**WORK TO BE COMPLETED**: After finding the line with "Fixpoint apply_all (l" in the entries below, retype exactly each line from there through the line with "match c return ranswer c → Prop with", including that final line.

Data records
______
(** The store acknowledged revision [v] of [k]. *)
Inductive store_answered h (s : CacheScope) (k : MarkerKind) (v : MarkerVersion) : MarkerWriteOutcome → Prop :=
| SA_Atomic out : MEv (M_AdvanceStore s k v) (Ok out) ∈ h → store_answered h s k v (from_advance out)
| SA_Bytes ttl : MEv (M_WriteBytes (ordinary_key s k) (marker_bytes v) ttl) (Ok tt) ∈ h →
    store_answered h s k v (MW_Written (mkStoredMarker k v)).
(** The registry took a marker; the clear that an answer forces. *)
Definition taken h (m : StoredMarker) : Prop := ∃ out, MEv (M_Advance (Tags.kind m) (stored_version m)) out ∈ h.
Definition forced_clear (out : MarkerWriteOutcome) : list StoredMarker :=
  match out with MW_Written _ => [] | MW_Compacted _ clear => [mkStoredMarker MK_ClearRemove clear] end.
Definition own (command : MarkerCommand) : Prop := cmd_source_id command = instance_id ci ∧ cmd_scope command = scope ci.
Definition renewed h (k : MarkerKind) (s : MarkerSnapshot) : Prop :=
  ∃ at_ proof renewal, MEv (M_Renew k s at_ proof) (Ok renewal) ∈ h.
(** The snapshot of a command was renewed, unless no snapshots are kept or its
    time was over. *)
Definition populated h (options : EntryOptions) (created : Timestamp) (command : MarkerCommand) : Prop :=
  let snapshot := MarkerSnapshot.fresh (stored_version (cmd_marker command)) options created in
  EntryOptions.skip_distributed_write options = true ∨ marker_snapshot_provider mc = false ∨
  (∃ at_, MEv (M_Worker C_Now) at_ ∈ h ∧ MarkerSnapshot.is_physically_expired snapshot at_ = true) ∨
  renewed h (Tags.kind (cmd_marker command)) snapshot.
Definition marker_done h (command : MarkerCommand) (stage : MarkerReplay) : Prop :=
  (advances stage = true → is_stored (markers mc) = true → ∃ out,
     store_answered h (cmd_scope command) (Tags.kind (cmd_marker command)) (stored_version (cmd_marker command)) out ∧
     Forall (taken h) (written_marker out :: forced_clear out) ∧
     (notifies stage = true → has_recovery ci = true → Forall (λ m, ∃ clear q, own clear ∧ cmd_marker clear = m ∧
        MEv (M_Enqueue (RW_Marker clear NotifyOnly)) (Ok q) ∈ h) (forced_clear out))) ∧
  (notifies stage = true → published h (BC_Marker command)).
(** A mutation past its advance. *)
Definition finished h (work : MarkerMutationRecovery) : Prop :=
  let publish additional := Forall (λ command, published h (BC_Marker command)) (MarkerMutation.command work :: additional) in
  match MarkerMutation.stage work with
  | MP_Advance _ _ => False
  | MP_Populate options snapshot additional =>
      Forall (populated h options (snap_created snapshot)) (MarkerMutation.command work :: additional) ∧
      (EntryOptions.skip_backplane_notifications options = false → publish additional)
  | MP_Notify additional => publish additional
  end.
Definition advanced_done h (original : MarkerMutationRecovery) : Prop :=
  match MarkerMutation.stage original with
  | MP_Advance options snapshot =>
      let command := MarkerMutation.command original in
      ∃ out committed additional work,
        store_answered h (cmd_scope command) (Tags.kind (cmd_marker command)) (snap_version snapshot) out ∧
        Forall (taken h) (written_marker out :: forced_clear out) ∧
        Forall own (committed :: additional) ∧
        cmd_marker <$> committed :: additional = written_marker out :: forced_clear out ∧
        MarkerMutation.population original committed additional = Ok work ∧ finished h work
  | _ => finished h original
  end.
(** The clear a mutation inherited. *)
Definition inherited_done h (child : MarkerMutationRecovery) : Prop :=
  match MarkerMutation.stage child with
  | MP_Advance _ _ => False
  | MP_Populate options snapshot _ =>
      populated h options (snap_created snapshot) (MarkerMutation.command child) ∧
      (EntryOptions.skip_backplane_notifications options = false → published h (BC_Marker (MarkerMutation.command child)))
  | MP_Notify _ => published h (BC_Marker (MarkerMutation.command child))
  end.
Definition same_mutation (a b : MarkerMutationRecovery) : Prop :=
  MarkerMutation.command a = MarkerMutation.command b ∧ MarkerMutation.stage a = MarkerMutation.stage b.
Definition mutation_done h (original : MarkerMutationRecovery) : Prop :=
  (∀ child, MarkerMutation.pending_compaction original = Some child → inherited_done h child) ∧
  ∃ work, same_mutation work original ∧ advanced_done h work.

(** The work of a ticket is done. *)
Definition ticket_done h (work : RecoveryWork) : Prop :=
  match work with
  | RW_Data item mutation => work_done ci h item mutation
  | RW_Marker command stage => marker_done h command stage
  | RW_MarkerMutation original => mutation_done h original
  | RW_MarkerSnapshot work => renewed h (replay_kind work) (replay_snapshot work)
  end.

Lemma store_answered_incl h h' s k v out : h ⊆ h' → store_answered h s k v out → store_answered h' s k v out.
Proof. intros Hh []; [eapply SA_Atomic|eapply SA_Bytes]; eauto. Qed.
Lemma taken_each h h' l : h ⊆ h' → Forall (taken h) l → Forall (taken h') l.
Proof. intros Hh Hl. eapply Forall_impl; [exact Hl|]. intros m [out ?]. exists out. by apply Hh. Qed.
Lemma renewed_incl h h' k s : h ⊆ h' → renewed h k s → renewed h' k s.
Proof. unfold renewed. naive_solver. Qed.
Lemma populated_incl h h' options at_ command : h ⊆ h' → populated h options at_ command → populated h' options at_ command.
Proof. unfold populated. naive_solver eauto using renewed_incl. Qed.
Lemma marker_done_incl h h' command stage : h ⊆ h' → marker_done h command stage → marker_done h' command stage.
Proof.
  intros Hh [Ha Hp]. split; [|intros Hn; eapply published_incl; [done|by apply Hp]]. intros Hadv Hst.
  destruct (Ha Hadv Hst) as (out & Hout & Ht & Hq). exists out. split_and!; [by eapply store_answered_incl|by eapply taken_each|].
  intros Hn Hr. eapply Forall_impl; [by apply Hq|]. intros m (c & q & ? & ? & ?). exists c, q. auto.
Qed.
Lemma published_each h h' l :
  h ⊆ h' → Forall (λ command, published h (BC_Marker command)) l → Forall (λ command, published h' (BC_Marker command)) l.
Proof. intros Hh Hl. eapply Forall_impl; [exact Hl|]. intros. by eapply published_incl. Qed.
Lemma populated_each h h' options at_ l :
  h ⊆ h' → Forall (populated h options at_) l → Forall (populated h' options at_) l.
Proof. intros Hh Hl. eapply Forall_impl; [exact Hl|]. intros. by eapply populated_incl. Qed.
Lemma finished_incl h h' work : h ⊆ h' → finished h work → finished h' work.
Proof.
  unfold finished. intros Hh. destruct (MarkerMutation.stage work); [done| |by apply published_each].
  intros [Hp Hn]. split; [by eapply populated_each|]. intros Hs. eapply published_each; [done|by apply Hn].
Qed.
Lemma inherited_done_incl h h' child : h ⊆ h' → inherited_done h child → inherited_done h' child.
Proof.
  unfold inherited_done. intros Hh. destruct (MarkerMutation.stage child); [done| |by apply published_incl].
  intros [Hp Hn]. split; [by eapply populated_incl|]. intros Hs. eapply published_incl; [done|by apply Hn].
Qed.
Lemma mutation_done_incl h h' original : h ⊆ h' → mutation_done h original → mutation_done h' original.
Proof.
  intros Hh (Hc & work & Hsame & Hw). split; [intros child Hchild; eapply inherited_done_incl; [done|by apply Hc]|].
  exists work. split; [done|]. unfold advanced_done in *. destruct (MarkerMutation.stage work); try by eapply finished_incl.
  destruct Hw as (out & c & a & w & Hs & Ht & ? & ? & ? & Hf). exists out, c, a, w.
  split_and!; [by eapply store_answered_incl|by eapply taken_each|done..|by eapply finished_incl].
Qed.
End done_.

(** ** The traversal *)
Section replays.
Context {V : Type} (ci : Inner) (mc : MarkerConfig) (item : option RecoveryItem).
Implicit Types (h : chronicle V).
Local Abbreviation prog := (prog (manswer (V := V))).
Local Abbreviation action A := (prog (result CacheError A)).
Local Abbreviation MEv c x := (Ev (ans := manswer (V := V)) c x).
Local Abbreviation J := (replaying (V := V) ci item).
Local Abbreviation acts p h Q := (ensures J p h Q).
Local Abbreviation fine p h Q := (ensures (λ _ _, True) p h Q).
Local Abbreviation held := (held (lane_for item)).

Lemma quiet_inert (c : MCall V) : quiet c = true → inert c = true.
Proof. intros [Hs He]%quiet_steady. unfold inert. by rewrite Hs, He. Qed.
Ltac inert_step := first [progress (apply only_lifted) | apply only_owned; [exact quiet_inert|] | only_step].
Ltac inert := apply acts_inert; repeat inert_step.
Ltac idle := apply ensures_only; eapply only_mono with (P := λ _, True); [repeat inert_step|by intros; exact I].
______
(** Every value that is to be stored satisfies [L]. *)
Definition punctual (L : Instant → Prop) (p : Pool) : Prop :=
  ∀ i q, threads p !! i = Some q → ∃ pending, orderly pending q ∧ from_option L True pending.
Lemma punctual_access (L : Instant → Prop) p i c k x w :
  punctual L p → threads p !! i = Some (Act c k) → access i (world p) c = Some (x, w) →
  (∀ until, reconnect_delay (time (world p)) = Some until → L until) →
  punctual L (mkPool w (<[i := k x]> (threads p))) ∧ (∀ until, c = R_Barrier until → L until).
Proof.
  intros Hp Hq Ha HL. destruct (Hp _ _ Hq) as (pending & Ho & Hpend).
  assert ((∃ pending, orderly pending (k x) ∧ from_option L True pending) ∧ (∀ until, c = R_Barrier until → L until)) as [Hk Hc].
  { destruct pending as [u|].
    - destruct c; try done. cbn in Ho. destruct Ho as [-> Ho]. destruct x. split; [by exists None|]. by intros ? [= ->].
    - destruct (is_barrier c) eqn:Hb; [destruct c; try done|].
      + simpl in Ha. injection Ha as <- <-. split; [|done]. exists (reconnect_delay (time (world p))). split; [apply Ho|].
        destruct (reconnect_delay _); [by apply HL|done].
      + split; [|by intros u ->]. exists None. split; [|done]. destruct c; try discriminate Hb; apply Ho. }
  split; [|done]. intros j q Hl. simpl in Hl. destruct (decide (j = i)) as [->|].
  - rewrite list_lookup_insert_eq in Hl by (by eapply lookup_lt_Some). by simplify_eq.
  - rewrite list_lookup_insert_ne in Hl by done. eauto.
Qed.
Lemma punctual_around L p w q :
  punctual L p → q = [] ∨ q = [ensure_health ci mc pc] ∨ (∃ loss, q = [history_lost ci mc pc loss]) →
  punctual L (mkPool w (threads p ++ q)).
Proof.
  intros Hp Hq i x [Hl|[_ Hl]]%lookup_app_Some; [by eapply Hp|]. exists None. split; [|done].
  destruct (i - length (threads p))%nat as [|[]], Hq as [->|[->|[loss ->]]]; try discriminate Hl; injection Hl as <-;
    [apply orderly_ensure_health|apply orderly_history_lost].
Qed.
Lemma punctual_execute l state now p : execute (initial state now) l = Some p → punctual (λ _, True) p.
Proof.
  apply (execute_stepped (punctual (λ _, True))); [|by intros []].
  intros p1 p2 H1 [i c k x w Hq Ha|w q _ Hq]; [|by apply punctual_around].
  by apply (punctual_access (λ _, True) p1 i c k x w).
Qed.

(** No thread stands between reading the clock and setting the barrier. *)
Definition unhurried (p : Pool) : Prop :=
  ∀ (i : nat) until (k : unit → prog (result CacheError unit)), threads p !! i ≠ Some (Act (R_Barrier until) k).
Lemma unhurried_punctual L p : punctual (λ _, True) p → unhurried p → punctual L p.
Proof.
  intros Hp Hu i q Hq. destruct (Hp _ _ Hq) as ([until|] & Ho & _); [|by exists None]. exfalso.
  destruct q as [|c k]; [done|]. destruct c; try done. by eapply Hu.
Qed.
______
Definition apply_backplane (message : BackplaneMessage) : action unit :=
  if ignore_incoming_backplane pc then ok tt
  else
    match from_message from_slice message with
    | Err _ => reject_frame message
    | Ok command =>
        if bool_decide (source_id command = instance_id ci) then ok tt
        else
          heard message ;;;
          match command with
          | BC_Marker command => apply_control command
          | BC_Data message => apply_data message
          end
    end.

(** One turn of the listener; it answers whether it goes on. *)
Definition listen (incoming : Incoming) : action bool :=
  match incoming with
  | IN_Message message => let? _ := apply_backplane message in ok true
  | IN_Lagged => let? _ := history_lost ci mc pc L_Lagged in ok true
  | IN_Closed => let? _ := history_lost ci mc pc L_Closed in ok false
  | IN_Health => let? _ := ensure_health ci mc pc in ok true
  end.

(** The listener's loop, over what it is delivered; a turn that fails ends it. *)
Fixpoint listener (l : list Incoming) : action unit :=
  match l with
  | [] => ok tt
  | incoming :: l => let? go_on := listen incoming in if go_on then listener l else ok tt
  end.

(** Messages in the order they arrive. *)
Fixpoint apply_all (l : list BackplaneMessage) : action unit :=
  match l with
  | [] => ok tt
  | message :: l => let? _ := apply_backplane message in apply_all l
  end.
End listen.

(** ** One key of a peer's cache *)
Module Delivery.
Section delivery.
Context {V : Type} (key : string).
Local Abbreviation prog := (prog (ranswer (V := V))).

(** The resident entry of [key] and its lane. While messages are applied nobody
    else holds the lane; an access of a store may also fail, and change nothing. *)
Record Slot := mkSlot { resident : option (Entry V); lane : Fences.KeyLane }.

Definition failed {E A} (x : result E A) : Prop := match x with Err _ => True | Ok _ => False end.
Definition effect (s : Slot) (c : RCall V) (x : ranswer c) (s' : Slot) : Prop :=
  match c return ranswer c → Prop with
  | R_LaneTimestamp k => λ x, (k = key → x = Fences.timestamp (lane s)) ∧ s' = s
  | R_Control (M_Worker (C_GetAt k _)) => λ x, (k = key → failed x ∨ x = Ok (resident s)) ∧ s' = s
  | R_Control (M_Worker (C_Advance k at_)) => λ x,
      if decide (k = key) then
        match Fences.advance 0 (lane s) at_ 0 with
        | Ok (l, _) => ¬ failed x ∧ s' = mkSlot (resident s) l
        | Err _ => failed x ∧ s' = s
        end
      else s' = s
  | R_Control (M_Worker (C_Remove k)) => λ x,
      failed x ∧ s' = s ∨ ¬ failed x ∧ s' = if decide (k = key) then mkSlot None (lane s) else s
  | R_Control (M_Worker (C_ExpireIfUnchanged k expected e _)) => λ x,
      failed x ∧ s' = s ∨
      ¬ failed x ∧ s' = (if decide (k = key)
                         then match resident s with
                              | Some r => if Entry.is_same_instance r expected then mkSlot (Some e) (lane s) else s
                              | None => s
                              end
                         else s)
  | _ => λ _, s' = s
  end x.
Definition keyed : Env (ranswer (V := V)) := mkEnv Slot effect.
______
**SOLVED PROBLEM**:
Fixpoint apply_all (l : list BackplaneMessage) : action unit :=
  match l with
  | [] => ok tt
  | message :: l => let? _ := apply_backplane message in apply_all l
  end.
End listen.

(** ** One key of a peer's cache *)
Module Delivery.
Section delivery.
Context {V : Type} (key : string).
Local Abbreviation prog := (prog (ranswer (V := V))).

(** The resident entry of [key] and its lane. While messages are applied nobody
    else holds the lane; an access of a store may also fail, and change nothing. *)
Record Slot := mkSlot { resident : option (Entry V); lane : Fences.KeyLane }.

Definition failed {E A} (x : result E A) : Prop := match x with Err _ => True | Ok _ => False end.
Definition effect (s : Slot) (c : RCall V) (x : ranswer c) (s' : Slot) : Prop :=
  match c return ranswer c → Prop with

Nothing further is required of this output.